● **What to work on**
Only one span of the listing below should come back. It runs from the line with "(** X6. The" through the line with "Lemma shifted_S (M", and each of its lines must be reproduced exactly.
------ Material provided
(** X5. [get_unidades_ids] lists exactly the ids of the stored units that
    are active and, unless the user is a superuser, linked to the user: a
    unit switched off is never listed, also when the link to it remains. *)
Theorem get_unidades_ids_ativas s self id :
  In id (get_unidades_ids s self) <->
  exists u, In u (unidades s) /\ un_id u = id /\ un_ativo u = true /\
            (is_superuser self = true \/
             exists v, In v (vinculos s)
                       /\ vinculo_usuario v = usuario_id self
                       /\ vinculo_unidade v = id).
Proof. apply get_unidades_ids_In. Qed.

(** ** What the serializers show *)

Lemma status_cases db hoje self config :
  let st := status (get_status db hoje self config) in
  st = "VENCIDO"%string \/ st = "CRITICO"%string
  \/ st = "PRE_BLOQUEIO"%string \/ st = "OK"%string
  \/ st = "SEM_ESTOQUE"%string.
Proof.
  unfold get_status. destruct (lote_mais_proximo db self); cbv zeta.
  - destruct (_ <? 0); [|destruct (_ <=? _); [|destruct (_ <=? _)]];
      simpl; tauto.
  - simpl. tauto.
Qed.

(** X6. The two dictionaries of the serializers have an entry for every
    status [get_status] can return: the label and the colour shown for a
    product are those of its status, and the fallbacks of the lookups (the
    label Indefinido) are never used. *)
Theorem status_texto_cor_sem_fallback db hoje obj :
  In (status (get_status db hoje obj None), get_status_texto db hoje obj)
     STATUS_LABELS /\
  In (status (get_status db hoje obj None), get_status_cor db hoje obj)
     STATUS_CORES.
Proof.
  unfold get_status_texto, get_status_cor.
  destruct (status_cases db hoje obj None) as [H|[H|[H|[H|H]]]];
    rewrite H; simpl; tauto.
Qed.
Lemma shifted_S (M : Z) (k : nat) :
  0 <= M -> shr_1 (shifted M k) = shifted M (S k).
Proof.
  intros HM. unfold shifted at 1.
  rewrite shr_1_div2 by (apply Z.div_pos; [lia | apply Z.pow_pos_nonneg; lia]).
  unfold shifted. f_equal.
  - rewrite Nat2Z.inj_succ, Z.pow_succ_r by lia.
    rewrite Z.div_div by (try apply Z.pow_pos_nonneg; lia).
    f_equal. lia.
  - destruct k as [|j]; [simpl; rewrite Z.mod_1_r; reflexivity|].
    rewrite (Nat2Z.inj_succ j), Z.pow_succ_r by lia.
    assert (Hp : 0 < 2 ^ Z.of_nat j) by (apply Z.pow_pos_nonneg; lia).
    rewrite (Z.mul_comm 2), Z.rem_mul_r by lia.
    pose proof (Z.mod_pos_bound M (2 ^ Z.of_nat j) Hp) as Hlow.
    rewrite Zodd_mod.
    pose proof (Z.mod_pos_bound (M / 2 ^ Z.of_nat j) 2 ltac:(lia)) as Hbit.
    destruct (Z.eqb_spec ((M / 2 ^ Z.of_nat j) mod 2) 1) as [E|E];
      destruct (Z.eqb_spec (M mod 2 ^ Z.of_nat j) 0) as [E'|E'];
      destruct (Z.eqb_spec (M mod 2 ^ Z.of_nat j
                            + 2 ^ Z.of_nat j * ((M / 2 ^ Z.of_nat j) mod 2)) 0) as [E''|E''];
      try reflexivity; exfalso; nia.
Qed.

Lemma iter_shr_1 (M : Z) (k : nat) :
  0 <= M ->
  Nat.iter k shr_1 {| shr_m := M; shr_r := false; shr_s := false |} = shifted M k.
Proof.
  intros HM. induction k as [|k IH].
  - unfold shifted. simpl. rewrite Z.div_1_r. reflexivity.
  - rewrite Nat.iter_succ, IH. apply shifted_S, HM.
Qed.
------------
● **Written reply**
(** X6. The two dictionaries of the serializers have an entry for every
    status [get_status] can return: the label and the colour shown for a
    product are those of its status, and the fallbacks of the lookups (the
    label Indefinido) are never used. *)
Theorem status_texto_cor_sem_fallback db hoje obj :
  In (status (get_status db hoje obj None), get_status_texto db hoje obj)
     STATUS_LABELS /\
  In (status (get_status db hoje obj None), get_status_cor db hoje obj)
     STATUS_CORES.
Proof.
  unfold get_status_texto, get_status_cor.
  destruct (status_cases db hoje obj None) as [H|[H|[H|[H|H]]]];
    rewrite H; simpl; tauto.
Qed.
Lemma shifted_S (M : Z) (k : nat) :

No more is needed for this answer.